Once a website is added to WAF, you can configure a whitelist to exempt specific requests from all protection modules, allowing them to access the origin server directly. Whitelists are typically used for traffic that you fully trust, such as scans from internal vulnerability scanners or calls from authenticated third-party APIs.
Prerequisites
You have purchased a WAF instance.
You have added your website to WAF. For more information, see Quick start.
Background information
Website protection in Web Application Firewall (WAF) includes multiple protection modules. By default, access requests to a protected website are checked by all enabled protection modules. If your business involves fully trusted traffic, you can set up a website whitelist. This allows requests that meet the specified conditions to bypass all protection modules and directly access the origin server.

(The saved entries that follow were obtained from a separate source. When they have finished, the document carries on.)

(** C10: terminal immutability.  A merge request stored as [merged] and
    still [merged] on the remote is counted as skipped and nothing else
    happens but a line on the console: the database is untouched and no
    request is issued, whatever the remote's [updated_at]. *)
Theorem merged_row_is_not_refetched projectId mr c w e :
  ready (w_db w) ->
  merge_requests (w_db w) !! (mr_id mr, projectId) = Some e ->
  state e = "merged" -> mr_state mr = "merged" ->
  process_one r fuel projectId mr c w =
  Ret {| skippedCount := S (skippedCount c); updatedCount := updatedCount c;
         newCount := newCount c |}
      (then_did [Logged (action_line SkipTerminal mr)] w).
Proof.
  intros Hr He Hse Hsm.
  assert (decision projectId (w_db w) mr = SkipTerminal) as Hd.
  { unfold decision. rewrite He. apply reconcile_SkipTerminal. by exists e. }
  rewrite process_one_skip, Hd; [done..|]. unfold settled. by rewrite Hd.
Qed.

(** A new or changed merge request is fetched, derived and saved.
    When the decision is to insert or update and the details arrive, the
    iteration saves exactly the record [mrData] under the key
    [(mr.id, projectId)], leaves every other row alone, and what it asks and
    writes is the line of the decision, the walk of
    [fetchMergeRequestDetails] and the line on the approval. *)
Theorem changed_row_is_saved projectId mr c w details l :
  ready (w_db w) -> ~ settled projectId (w_db w) mr ->
  fetchMergeRequestDetails r fuel projectId (mr_iid mr) [] = Ret details l ->
  exists w', process_one r fuel projectId mr c w
             = Ret (count (decision projectId (w_db w) mr) c) w' /\
    merge_requests (w_db w') !! (mr_id mr, projectId)
      = Some (mrData projectId mr details) /\
    (forall k, k <> (mr_id mr, projectId) ->
       merge_requests (w_db w') !! k = merge_requests (w_db w) !! k) /\
    w_net w' = w_net w ++ Logged (action_line (decision projectId (w_db w) mr) mr) :: l
                 ++ [Logged (approval_line mr details)].
Proof.
  intros Hr Hs Hd. eexists. split; [by eapply process_one_fetches|]. simpl.
  split; [apply lookup_insert_eq|]. split; [|by rewrite <- app_assoc].
  intros k Hk. by apply lookup_insert_ne.
Qed.

(** C7: an update erases the classification.  When a stored merge request
    is updated, the row that replaces it has [squad] and [description] null,
    whatever they were before: the record saved names neither column, and
    the save replaces the whole row. *)
Theorem update_erases_squad projectId mr c w e details l :
  ready (w_db w) ->
  merge_requests (w_db w) !! (mr_id mr, projectId) = Some e ->
  reconcile mr (Some e) = Update ->
  fetchMergeRequestDetails r fuel projectId (mr_iid mr) [] = Ret details l ->
  exists c' w' row, process_one r fuel projectId mr c w = Ret c' w' /\
    merge_requests (w_db w') !! (mr_id mr, projectId) = Some row /\
    squad row = None /\ description row = None /\
    updatedCount c' = S (updatedCount c).
Proof.
  intros Hr He Hu Hd.
  assert (decision projectId (w_db w) mr = Update) as Hdec
    by (unfold decision; by rewrite He).
  assert (~ settled projectId (w_db w) mr) as Hs by (unfold settled; by rewrite Hdec).
  eexists _, _, _. split; [by eapply process_one_fetches|]. simpl.
  split; [apply lookup_insert_eq|]. by rewrite Hdec.
Qed.

(** An empty list ends the run.  When [fetchMergeRequests] returns the
    empty array, because the project has no merge request or because a
    request failed, the run returns without saving the project and without
    touching any row; its last line says that no merge request was found. *)
Theorem empty_fetch_writes_nothing projectId project w l :
  fetchMergeRequests r fuel projectId [] = Ret [] l ->
  processAndStoreMergeRequests r fuel projectId project w =
  Ret None (then_did (Logged "Fetching merge requests..." :: l
                      ++ [Logged "No merge requests found."]) w).
Proof.
  intros Hf.
  rewrite (processAndStore_fetched r fuel projectId project w []
             ((w_net w ++ [Logged "Fetching merge requests..."]) ++ l))
    by (by apply oblivious_at; auto with oblivious).
  unfold bind, on_net, zoom, console_log, ret, then_did, set_net. simpl.
  by rewrite <- !app_assoc.
Qed.

(** A failed save ends the run.  On a store that was not initialised
    the first write, the one of the project, throws; the exception is not
    caught, so the run ends there with no merge request processed and
    nothing written. *)
Theorem failed_save_ends_run projectId project w mrs l :
  handle (w_db w) = false ->
  fetchMergeRequests r fuel projectId [] = Ret mrs l -> mrs <> [] ->
  exists msg, processAndStoreMergeRequests r fuel projectId project w
              = Throw (TypeError msg)
                  (then_did (Logged "Fetching merge requests..." :: l
                             ++ [Logged (found_line (length mrs))]) w).
Proof.
  intros Hh Hf Hne.
  rewrite (processAndStore_fetched r fuel projectId project w mrs
             ((w_net w ++ [Logged "Fetching merge requests..."]) ++ l))
    by (by apply oblivious_at; auto with oblivious).
  rewrite bool_decide_eq_false_2 by (by destruct mrs).
  unfold store_list, bind, on_net, on_db, zoom, console_log. simpl.
  unfold saveProject, with_handle. rewrite Hh. eexists.
  rewrite said_quiet by done. unfold then_did, set_net. simpl.
  by rewrite app_nil_r, <- !app_assoc.
Qed.
Lemma end_date_excludes_its_day_witness :
  let row := row_at 1 "opened" None (Some "WEB") in
  where_dates (Some "2025-04-01") None row = true /\
  where_stats 1 None (Some "2025-04-01") row = false /\
  where_late 1 (Real (minutes 0)) None (Some "2025-04-01") row = false.
Proof.
  apply (end_date_excludes_its_day 1 (Real (minutes 0)) None "2025-04-01" "T10:00:00.000Z"
           (row_at 1 "opened" None (Some "WEB"))); done.
Defined.

Lemma analytics_uninitialised_witness :
  exists msg,
    getMergeRequestStats 1 None None fresh_db = Throw (TypeError msg) fresh_db /\
    countMrsWithLateFirstComment 1 (Real (minutes 10)) None None fresh_db
    = Throw (TypeError msg) fresh_db.
Proof. apply (analytics_uninitialised 1 (Real (minutes 10)) None None fresh_db). reflexivity. Defined.

Lemma date_range_is_half_open_witness :
  where_dates (Some "2025-04-01") (Some "2025-04-01") (row_at 1 "opened" None (Some "WEB"))
  = bool_decide (1743465600 <= 1743501600 < 1743465600).
Proof.
  apply (date_range_is_half_open "2025-04-01" "2025-04-01"
           (row_at 1 "opened" None (Some "WEB")));
    (reflexivity || discriminate).
Defined.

You can also configure granular, module-specific whitelists to bypass detection for specific security components:
Web intrusion prevention whitelist: Bypasses the Protection Rule Engine .
Data security whitelist: Bypasses the Data Leakage Prevention, Webpage Tamper Protection, and Account Security modules.
Bot management whitelist: Bypasses the Bot Threat Intelligence, data Risk Control, Identification of Typical Bot Behavior, and App Protection modules.
Access control/throttling whitelist: Bypasses the HTTP Flood Protection, IP Blacklist, Scan Protection, and Custom Protection Policy modules.
Set up module-specific whitelists as needed. Granular rules follow the principle of least privilege, offering a higher level of security compared to broad website-wide whitelists.
Procedure
Log on to the WAF console.
In the top navigation bar, select the resource group and the region (Chinese Mainland or Outside Chinese Mainland) of the WAF instance.
In the left navigation pane, choose .
In the upper part of the Website Protection page, select your target domain name from the Switch Domain Name drop-down list.
In the upper-right corner of the page, click Website Whitelist.
Create a website whitelist.
On the Website Whitelist page, click Create.
In the Create Rule dialog box, configure the following parameters.
Parameter
Description
Rule Name
Enter a name for the rule.
Match Condition
Define the conditions for the whitelist. Click Add Condition to add up to five conditions. If you specify multiple conditions, a request matches the rule only if all conditions are met (AND logic).
For more information about the match condition fields, see Fields in match conditions.
Click Save.
After a website whitelist rule is added, it takes effect automatically. You can view the new rule in the rule list and disable, edit, or delete the rule as needed.